Ben turned to his passenger. “Let’s consider our timeline for a moment.”
She looked to him. Blinked. He couldn’t decide based on the deadpan expression on her face if she was scared, angry or numb. Maybe a little of all three.
“The intruder came into your home very early this morning. He left you that note on the garage door. Then, this afternoon, in our follow-up search, we find the address in the dollhouse.”
Another slow blink and vague nod.
“My question is, how difficult was it to remove the Barbie elevator and then to put it back?” Sounded completely ridiculous but he had a point.
She considered the question for a moment.
“It doesn’t take long. Detaching it makes a couple of snapping noises, as does pushing it into place.
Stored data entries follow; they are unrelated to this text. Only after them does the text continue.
Lemma link_length mem p b : length (link mem p b) = length mem.
Proof. unfold link. destruct (p =? -1); [done|]. apply length_alter. Qed.

Lemma link_other mem p b (i : nat) : 0 <= p \/ p = -1 -> Z.of_nat i <> p -> link mem p b !! i = mem !! i.
Proof.
  intros Hp Hi. unfold link. destruct (Z.eqb_spec p (-1)); [done|]. apply list_lookup_alter_ne. lia.
Qed.

Lemma link_blocks_ok mem p b : blocks_ok mem -> blocks_ok (link mem p b).
Proof.
  intros H. unfold link. destruct (p =? -1); [done|]. apply Forall_alter; [done|]. by intros x _ Hx.
Qed.

(** What [pushdata] leaves when the free blocks are enough. *)
Definition pushed mem q (src : list Z) (prev_blk : Z) mem' q' (ts : list Z) (b0 : Z) : Prop :=
  a_ok q' /\ tokens q = ts ++ tokens q' /\ head ts = Some b0 /\ chain mem' b0 ts src
  /\ Z.of_nat (length ts) = blocks_for (Z.of_nat (length src))
  /\ length mem' = length mem /\ blocks_ok mem'
  /\ forall i : nat, (Z.of_nat i ∉ ts) -> mem' !! i = link mem prev_blk b0 !! i.

(** The bytes the next block takes. *)
Definition chunk (src : list Z) : Z :=
  let sz := Z.of_nat (length src) in
  if sz <? INTERPROCESS_SLOTS_BLK_SIZE then sz else INTERPROCESS_SLOTS_BLK_SIZE.

Lemma chunk_bounds src : src <> [] ->
  0 < chunk src <= 1018 /\ chunk src <= Z.of_nat (length src)
  /\ (chunk src < Z.of_nat (length src) -> chunk src = 1018).
Proof.
  intros Hne. assert (0 < Z.of_nat (length src)) by (destruct src; simpl; [done|lia]).
  unfold chunk, INTERPROCESS_SLOTS_BLK_SIZE. destruct (Z.ltb_spec (Z.of_nat (length src)) 1018); lia.
Qed.

(** The memory after a turn that put the next chunk into [blk]. *)
Definition filled mem (prev blk : Z) src mem1 : Prop :=
  length mem1 = length mem /\ blocks_ok mem1
  /\ (forall i : nat, Z.of_nat i <> blk -> mem1 !! i = link mem prev blk !! i)
  /\ exists b, mem1 !! Z.to_nat blk = Some b /\ block_ok b /\ block_bytes b = take (Z.to_nat (chunk src)) src
       /\ (chunk src = Z.of_nat (length src) -> next_ptr b = -1).

Lemma pushdata_turn isRDMA fuel mem q src prev ret posted blk ts :
  a_ok q -> tokens q = blk :: ts -> 0 <= blk < Z.of_nat (length mem) -> blocks_ok mem -> src <> [] ->
  (prev = -1 \/ 0 <= prev < Z.of_nat (length mem)) ->
  exists mem1 q1, a_ok q1 /\ tokens q1 = ts /\ filled mem prev blk src mem1
    /\ pushdata_loop isRDMA (S fuel) mem q src prev ret posted
       = pushdata_loop isRDMA fuel mem1 q1 (drop (Z.to_nat (chunk src)) src) blk
           (if prev =? -1 then blk else ret)
           (if isRDMA && negb (prev =? -1) then posted ++ [prev] else posted).
Proof.
  intros Hok Et Hb Hbl Hne Hprev. destruct (a_pop_law q Hok) as (q1 & Hpop & Hok1 & Ht1). rewrite Et in *.
  pose proof (chunk_bounds src Hne) as Hn. cbn [head tail] in *. cbn [pushdata_loop].
  rewrite (proj2 (Z.ltb_lt _ _)), Hpop by lia.
  assert (Hlink : (if prev =? -1 then Some mem else if Z.of_nat (length mem) <=? prev then None
      else Some (alter (fun b => set_next b blk) (Z.to_nat prev) mem)) = Some (link mem prev blk)).
  { unfold link. destruct (Z.eqb_spec prev (-1)); [done|]. by rewrite (proj2 (Z.leb_gt _ _)) by lia. }
  rewrite Hlink, link_length. rewrite (proj2 (Z.ltb_ge blk 0)), (proj2 (Z.leb_gt _ blk)) by lia. cbn [orb].
  fold (chunk src). set (lst := Z.of_nat (length src) - chunk src =? 0).
  set (mem1 := alter (fun b => fill b src (chunk src) lst) (Z.to_nat blk) (link mem prev blk)).
  exists mem1, q1. split; [done|]. split; [done|]. split; [|done].
  pose proof (link_blocks_ok mem prev blk Hbl) as Hbl0.
  destruct (lookup_lt_is_Some_2 (link mem prev blk) (Z.to_nat blk)) as [b Hbb]; [rewrite link_length; lia|].
  pose proof (proj1 (Forall_lookup _ _) Hbl0 _ _ Hbb) as Hbd. simpl in Hbd.
  destruct (fill_ok b src (chunk src) lst Hbd ltac:(lia) ltac:(lia)) as (Hfok & Hfby & Hfl).
  split_and!; [unfold mem1; by rewrite length_alter, link_length| | |].
  - apply Forall_alter; [done|]. intros x Hx Hx'. simplify_eq. done.
  - intros i Hi. unfold mem1. apply list_lookup_alter_ne. lia.
  - exists (fill b src (chunk src) lst). split; [unfold mem1; by rewrite list_lookup_alter_eq, Hbb|].
    split; [done|]. split; [done|]. intros E. unfold fill, lst. rewrite E, Z.sub_diag. done.
Qed.

Lemma pushdata_loop_spec isRDMA fuel mem q src prev ret posted :
  a_ok q -> NoDup (tokens q) -> Forall (fun t => 0 <= t < Z.of_nat (length mem)) (tokens q) -> blocks_ok mem ->
  src <> [] -> (length src <= fuel)%nat -> Z.of_nat (length src) <= 1018 * Z.of_nat (length (tokens q)) ->
  (prev = -1 \/ 0 <= prev < Z.of_nat (length mem)) ->
  exists mem' q' posted' ts b0,
    pushdata_loop isRDMA fuel mem q src prev ret posted
    = Some (if prev =? -1 then b0 else ret, mem', q', posted')
    /\ pushed mem q src prev mem' q' ts b0.
Proof.
  revert mem q src prev ret posted.
  induction fuel as [|fuel IH]; intros mem q src prev ret posted Hok Hnd Hrng Hbl Hne Hfuel Hcap Hprev.
  { destruct src; [done|simpl in Hfuel; lia]. }
  destruct (tokens q) as [|blk ts] eqn:Et; [destruct src; simpl in *; [done|lia]|].
  apply NoDup_cons in Hnd as [Hblk Hnd]. apply Forall_cons in Hrng as [Hb Hrng].
  destruct (pushdata_turn isRDMA fuel mem q src prev ret posted blk ts Hok Et Hb Hbl Hne Hprev)
    as (mem1 & q1 & Hok1 & Ht1 & (Hl1 & Hbl1 & Hoth & b & Hb1 & Hfok & Hfby & Hfn) & ->).
  pose proof (chunk_bounds src Hne) as Hn. set (n := chunk src) in *. set (sz := Z.of_nat (length src)) in *.
  destruct (decide (n = sz)) as [Hns|Hns].
  - assert (Hdrop : drop (Z.to_nat n) src = []) by (apply drop_ge; lia). rewrite Hdrop.
    assert (Hp : pushed mem q src prev mem1 q1 [blk] blk).
    { split_and!; [done|by rewrite Et, Ht1|done| |by rewrite blocks_for_one by lia|done|done|].
      - split; [done|]. split; [lia|]. exists b, []. rewrite app_nil_r, Hfby, take_ge, (Hfn Hns) by lia. done.
      - intros i Hi. apply Hoth. intros E. apply Hi. rewrite E. by left. }
    destruct fuel; cbn [pushdata_loop length Z.of_nat Z.ltb Z.compare]; by eexists _, _, _, [blk], blk.
  - assert (Hrest : length (drop (Z.to_nat n) src) = Z.to_nat (sz - 1018)) by (rewrite length_drop; lia).
    destruct (IH mem1 q1 (drop (Z.to_nat n) src) blk (if prev =? -1 then blk else ret)
      (if isRDMA && negb (prev =? -1) then posted ++ [prev] else posted))
      as (mem' & q' & posted' & ts' & b0 & -> & Hok' & Ht' & Hh' & Hc' & Hlen' & Hml' & Hbl' & Hm');
      rewrite ?Ht1, ?Hl1, ?Hrest; try done; try lia.
    { intros E. rewrite E in Hrest. simpl in Hrest. lia. }
    { cbn [length] in Hcap. lia. }
    destruct (Z.eqb_spec blk (-1)) as [|_]; [lia|]. rewrite Hl1 in Hml'. rewrite Ht1 in Ht'.
    assert (Hbt : (blk ∉ ts')) by (intros Hin; apply Hblk; rewrite Ht'; apply elem_of_app; by left).
    eexists _, _, _, (blk :: ts'), blk. split; [by destruct (prev =? -1)|].
    split_and!; [done|by rewrite Et, Ht'|done| | |done|done|].
    + split; [done|]. split; [lia|]. exists (set_next b b0), (drop (Z.to_nat n) src). split_and!; [|done| |done].
      * rewrite Hm' by (rewrite Z2Nat.id by lia; done). unfold link. destruct (Z.eqb_spec blk (-1)) as [|_]; [lia|].
        by rewrite list_lookup_alter_eq, Hb1.
      * change (block_bytes (set_next b b0)) with (block_bytes b). rewrite Hfby. by rewrite take_drop.
    + cbn [length]. fold sz. rewrite Nat2Z.inj_succ, Hlen', Hrest, (blocks_for_step sz), Z2Nat.id by lia. lia.
    + intros i Hi%not_elem_of_cons. destruct Hi as [Hi1 Hi2]. rewrite Hm' by done.
      rewrite link_other by (lia || done). by apply Hoth.
Qed.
But it was loose when I checked so it was even easier than usual.
I may not have told you, but I believe Scott left the message there because he knew that was the sort of place I would look. ”
He had expected as much. “So you don’t think the intruder left the message there and that maybe his gloves prevented him from popping the elevator back into place properly. You said he was wearing gloves, right?”
She nodded. “He was. For sure.”
She rubbed at her arms, and he wrestled with the need to reach out and touch her, give her hand a reassuring squeeze…something to underscore she wasn’t alone in this.
“Then it’s reasonable to assume,” he went on, pushing past the idea of touching her, “that the intruder who left the message in your garage could have left this message as well. The gloves and his haste left it loose, as you say. You never noticed it being loose before, did you?”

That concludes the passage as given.